Pourtant, face à la COVID-19, certains seraient prêts à l’accepter (celle des autres le plus souvent) pour reprendre une vie sociale et des loisirs comme avant et immédiatement. Les conditions de cette reprise sont ici centrales. Un des arguments avancés réside dans le fait que dans la grande majorité des cas, il s’agirait de morts prématurées mais étaient attendues à plus ou moins long terme. En effet, toutes les études scientifiques s’accordent sur le fait que plus on est âgé, plus le risque de décès est élevé. Ainsi, en France les plus de 80 ans représentent 44 % des 76 057 mort-e-s comptabilisé-e-s début février dans le cadre de l’épidémie7. Si l’on suit le raisonnement énoncé ci-dessus, la mort des personnes de plus de 80 ans deviendrait acceptable car, de toute façon, ils et elles allaient mourir bientôt. Il ne s’agirait donc « que » de morts prématurées. Mais dans ce cas, il faut assumer politiquement ce choix et être précis. Qu’est-ce qui serait acceptable ? Une mort prématuré de 6 mois ou bien de 2 ans ? Nous voyons bien que cette posture n’est pas tenable éthiquement. À partir de quel principe pourrions nous décider que des mois, voire une année ou deux de vie, ne vaudraient pas le coup d’être vécus ? Nous tomberions indéniablement dans une vision eugéniste de la société où la vie n’a pas la même valeur en fonction des individus. Malheureusement, on peut s’interroger si le sacrifice des plus vieux n’aurait pas déjà été accepté par la société. En effet, les 15 300 morts de la canicule de 20038, majoritairement des personnes âgées, semblaient avoir davantage émus que l’hécatombe qui s’est déroulée lors de la 1ère vague au sein des EHPAD. Au printemps 2020, l’excédent de mortalité des plus de 85 ans est de 57,6 % contre 43,5 % lors de la canicule9. Et il s’agit là d’un tout autre débat que celui du droit à mourir dans la dignité où, si ce droit était enfin accordé, ce sont les personnes elles-mêmes qui décideraient du moment de leur mort.

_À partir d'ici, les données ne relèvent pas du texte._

(* ===== verification/Text.v ===== *)
(** * Text: what the program uses of strings, strconv and bufio

    Trimming, quoting and cutting into lines, as the Go standard library defines
    them on bytes that need not be UTF-8.  White space is that of
    [unicode.IsSpace]: six ASCII characters and the encodings of nineteen others. *)

From S2P Require Import Prelude.

Local Open Scope Z_scope.

Definition chars (l : list Z) : bytes := map byte.of_Z l.

Definition nl : Init.Byte.byte := byte.of_Z 10.
Definition cr : Init.Byte.byte := byte.of_Z 13.

(** ** Trimming *)

Definition starts (p s : bytes) : bool := bool_decide (take (length p) s = p).

(** The rest after the first of [ps] that [s] starts with. *)
Fixpoint cut_prefix (ps : list bytes) (s : bytes) : option bytes :=
  match ps with
  | [] => None
  | p :: ps => if starts p s then Some (drop (length p) s) else cut_prefix ps s
  end.

Fixpoint trim_left (fuel : nat) (ps : list bytes) (s : bytes) : bytes :=
  match fuel with
  | O => s
  | S fuel => match cut_prefix ps s with Some r => trim_left fuel ps r | None => s end
  end.
Definition TrimLeft (ps : list bytes) (s : bytes) : bytes := trim_left (length s) ps s.
Definition TrimRight (ps : list bytes) (s : bytes) : bytes := rev (TrimLeft (map (@rev _) ps) (rev s)).

(** The cutset [" \t"]. *)
Definition blanks : list bytes := [chars [32]; chars [9]].

Definition spaces : list bytes :=
  map (fun z => chars [z]) [9; 10; 11; 12; 13; 32] ++
  map chars ([[194; 133]; [194; 160]; [225; 154; 128]] ++ map (fun z => [226; 128; z]) (seqZ 128 11) ++
             [[226; 128; 168]; [226; 128; 169]; [226; 128; 175]; [226; 129; 159]; [227; 128; 128]]).

(** [strings.TrimSpace]. *)
Definition TrimSpace (s : bytes) : bytes := TrimRight spaces (TrimLeft spaces s).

Au delà de l’âge, la place des comorbidités est importante dans les conséquences du coronavirus. Lorsqu’une forme grave est déclarée, les risques de finir en réanimation et même de mourir sont décuplées lorsque le ou la patiente est atteinte d’une comorbidité. Il est essentiel de rappeler ici, qu’à part chez les plus jeunes qui représentent une part majoritaire des asymptomatiques10, il n’y a actuellement pas de certitudes pour expliquer pourquoi certain-e-s vont développer une forme sérieuse ou grave, quand pour d’autres la maladie va rester finalement assez bénigne11. En revanche, lorsqu’une forme grave se déclare, l’impact de pathologies pré-existantes est sérieux et augmente les risques de mortalité. Il s’agit des pathologies cardiovasculaires, du diabète mal équilibré ou compliqué, de pathologies chroniques respiratoires, d’insuffisance rénale et de l’obésité12. Si nous prenons le cas d’une personne obèse ou de quelqu’un atteint d’insuffisances respiratoires (à cause du tabac, de l’amiante ou de maladies de l’enfance mal soignées), les risques qu’ils et elles encourent en cas de contamination sont nettement accrus. Qui serait prêt à assumer un discours consistant à déclarer ces morts acceptables pour permettre aux autres de retrouver leur vie sociale ? Personne a priori. Enfin, ce serait une erreur d’analyser « le retour à la vie » et le « vivre avec » uniquement à la lumière de la mortalité. La question des séquelles doit être prise en compte surtout au regard de la lourdeur qu’elles peuvent représenter : fatigue, gêne respiratoire, troubles cardiaques, anxiété, dépression, voire stress post-traumatique13.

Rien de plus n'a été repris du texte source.